Aim of the exercise:
Tally every line in the entries below that holds "true", then give only the total.

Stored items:
/---
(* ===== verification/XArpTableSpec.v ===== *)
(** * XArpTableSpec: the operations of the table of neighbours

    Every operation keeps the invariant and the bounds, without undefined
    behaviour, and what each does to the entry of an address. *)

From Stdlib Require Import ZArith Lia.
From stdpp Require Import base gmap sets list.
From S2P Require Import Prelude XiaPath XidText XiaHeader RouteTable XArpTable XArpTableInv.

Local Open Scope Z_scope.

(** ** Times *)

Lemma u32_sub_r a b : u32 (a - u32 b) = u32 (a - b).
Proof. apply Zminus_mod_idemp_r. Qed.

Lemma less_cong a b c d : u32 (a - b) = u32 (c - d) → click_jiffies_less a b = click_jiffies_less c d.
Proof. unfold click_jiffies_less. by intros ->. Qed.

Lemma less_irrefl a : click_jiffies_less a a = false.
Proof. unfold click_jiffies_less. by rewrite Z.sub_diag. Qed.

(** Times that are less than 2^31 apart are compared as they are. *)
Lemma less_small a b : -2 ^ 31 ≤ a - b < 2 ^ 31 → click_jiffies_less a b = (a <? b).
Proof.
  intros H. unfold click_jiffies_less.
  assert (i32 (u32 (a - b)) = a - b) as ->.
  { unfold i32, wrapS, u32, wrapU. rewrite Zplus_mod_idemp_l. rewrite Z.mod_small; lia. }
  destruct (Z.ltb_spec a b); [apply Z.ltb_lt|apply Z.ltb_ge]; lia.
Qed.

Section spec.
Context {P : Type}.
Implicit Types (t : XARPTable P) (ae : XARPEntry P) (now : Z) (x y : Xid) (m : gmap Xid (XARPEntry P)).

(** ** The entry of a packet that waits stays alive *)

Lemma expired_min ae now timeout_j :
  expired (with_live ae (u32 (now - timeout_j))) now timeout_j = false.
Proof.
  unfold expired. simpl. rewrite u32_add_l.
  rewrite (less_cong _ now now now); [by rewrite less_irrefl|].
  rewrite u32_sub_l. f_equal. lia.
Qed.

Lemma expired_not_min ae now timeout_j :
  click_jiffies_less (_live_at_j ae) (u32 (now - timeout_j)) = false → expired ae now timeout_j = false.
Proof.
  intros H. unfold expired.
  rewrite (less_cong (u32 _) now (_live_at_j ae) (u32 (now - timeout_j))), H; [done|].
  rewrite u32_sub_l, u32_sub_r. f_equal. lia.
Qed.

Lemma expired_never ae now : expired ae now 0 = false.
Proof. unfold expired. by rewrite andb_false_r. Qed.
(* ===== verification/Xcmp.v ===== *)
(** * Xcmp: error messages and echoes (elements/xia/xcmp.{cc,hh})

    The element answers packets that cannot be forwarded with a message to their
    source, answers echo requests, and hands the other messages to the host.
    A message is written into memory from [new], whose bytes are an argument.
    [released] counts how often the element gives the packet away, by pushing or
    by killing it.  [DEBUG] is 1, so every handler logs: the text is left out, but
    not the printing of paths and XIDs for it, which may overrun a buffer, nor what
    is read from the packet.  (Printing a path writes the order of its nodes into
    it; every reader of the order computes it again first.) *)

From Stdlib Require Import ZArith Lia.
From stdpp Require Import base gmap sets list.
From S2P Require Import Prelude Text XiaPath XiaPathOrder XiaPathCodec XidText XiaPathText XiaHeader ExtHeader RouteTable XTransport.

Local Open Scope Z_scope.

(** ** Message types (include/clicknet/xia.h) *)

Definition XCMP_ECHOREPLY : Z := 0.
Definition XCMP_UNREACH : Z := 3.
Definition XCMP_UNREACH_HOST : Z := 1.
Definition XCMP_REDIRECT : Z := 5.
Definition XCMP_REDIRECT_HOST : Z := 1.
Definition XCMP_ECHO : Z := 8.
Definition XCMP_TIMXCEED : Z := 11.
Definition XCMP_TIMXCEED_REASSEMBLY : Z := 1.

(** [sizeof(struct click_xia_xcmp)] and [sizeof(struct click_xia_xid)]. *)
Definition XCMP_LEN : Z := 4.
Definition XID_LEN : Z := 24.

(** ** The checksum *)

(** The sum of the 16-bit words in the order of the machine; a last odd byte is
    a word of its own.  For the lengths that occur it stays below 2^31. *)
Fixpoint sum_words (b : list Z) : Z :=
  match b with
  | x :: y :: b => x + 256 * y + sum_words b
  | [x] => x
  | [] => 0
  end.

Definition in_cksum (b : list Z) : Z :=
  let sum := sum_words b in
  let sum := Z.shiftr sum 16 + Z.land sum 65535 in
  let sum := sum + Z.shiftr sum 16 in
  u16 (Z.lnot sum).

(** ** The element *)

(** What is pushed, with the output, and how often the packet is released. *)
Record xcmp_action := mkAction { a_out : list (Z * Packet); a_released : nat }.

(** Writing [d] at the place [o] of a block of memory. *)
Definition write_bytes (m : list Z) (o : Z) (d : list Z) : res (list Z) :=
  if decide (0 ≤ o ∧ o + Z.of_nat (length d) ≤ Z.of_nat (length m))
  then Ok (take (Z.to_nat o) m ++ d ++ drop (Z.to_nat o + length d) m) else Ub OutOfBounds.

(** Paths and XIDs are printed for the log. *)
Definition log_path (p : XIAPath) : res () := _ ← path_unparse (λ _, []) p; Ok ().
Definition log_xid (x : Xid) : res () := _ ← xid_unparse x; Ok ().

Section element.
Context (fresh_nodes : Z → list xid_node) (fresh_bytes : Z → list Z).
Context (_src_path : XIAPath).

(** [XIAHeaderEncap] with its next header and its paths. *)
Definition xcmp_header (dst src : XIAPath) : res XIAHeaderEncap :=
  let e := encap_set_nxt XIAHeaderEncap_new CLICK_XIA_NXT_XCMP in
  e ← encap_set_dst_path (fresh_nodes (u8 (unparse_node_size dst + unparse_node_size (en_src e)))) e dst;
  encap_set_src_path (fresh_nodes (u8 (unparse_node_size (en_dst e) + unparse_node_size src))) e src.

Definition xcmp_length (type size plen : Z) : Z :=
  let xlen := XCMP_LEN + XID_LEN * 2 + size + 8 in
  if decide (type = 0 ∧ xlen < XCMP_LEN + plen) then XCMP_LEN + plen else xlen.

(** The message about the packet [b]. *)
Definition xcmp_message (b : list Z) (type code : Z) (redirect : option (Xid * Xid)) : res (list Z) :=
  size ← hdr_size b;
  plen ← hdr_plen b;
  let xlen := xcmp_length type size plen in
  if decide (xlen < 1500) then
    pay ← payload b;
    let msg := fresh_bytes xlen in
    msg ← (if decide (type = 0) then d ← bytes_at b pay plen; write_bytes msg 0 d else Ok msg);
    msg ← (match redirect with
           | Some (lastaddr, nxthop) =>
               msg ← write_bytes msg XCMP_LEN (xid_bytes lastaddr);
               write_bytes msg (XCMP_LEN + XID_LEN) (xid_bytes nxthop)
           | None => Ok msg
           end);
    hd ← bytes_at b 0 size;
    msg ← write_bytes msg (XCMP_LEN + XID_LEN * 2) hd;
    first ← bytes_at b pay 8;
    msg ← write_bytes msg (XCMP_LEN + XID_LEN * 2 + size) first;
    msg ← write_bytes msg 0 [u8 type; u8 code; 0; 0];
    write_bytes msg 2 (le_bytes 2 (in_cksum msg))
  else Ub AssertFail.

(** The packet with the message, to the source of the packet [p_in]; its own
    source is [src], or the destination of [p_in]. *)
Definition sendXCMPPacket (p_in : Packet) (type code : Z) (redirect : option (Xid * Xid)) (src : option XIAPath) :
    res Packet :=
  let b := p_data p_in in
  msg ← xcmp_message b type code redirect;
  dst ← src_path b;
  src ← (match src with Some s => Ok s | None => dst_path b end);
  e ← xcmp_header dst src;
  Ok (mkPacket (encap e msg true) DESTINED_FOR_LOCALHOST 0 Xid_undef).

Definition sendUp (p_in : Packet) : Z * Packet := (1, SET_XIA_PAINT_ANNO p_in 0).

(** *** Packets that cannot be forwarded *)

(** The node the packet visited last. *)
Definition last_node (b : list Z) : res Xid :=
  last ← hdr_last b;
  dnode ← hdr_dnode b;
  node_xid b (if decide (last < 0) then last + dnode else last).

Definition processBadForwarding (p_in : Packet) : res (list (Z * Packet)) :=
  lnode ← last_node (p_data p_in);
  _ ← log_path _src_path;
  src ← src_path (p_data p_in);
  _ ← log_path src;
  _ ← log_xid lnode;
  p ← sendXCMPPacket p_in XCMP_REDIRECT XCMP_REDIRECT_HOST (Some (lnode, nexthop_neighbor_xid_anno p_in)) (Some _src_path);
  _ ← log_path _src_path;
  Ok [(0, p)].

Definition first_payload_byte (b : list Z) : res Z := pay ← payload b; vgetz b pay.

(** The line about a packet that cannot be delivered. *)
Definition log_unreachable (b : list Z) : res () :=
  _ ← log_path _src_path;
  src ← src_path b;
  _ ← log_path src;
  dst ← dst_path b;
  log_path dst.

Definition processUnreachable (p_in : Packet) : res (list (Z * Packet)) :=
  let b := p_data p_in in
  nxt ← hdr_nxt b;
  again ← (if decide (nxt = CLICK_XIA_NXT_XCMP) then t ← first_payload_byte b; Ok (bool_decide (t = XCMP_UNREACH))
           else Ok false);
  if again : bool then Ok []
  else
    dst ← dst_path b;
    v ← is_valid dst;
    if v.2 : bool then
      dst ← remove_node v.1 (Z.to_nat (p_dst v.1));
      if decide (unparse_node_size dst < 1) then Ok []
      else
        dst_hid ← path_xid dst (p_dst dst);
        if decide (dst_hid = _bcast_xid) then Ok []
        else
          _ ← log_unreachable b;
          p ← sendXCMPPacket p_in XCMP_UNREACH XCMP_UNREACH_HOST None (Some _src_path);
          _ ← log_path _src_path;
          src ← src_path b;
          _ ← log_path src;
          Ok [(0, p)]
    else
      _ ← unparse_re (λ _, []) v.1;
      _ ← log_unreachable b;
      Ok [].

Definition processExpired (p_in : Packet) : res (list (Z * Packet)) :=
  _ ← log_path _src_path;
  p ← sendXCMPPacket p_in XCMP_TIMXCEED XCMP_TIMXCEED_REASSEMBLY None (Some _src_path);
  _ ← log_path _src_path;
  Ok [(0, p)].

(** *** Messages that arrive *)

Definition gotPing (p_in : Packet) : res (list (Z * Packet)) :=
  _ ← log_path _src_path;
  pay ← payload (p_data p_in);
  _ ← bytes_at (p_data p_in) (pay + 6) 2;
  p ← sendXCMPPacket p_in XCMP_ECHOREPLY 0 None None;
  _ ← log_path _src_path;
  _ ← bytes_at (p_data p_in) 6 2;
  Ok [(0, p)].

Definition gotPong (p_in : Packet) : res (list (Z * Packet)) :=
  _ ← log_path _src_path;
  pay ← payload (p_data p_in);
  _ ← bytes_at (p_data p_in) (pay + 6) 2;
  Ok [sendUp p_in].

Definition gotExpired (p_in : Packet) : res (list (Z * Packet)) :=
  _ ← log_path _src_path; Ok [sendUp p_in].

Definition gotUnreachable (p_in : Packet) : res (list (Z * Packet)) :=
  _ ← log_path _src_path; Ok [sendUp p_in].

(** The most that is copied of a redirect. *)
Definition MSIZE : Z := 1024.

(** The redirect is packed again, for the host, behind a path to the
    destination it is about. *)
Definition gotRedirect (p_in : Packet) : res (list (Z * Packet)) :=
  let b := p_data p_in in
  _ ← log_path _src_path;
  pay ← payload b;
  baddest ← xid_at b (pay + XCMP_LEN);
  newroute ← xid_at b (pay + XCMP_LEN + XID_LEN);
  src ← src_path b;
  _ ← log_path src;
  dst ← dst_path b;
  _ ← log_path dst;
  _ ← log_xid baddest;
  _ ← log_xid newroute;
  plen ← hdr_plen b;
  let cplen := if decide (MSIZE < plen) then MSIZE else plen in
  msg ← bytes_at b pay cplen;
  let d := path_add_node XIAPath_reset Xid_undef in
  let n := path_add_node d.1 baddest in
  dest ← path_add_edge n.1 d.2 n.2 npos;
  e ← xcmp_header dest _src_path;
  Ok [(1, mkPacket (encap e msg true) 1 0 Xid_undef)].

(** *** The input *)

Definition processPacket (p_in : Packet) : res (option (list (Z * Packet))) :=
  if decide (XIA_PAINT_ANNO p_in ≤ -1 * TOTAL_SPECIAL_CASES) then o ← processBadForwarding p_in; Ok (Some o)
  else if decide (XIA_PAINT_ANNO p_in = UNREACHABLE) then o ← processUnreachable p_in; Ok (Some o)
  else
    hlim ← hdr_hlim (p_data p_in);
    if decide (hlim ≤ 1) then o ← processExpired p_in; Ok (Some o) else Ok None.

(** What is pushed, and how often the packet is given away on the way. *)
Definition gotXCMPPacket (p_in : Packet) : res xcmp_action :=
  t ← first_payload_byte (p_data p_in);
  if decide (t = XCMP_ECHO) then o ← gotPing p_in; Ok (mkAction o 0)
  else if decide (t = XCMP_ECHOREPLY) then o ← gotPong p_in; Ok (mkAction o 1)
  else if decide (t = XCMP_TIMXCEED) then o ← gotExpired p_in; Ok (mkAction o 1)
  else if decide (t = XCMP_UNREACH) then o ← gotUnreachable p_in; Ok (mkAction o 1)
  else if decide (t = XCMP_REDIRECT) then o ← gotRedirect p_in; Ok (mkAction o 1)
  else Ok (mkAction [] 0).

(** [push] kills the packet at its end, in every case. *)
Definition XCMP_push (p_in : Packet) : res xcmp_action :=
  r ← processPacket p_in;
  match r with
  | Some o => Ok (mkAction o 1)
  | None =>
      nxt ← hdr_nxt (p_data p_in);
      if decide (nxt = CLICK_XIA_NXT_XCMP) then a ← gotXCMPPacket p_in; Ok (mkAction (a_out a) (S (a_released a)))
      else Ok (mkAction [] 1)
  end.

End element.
\---
Written response:
2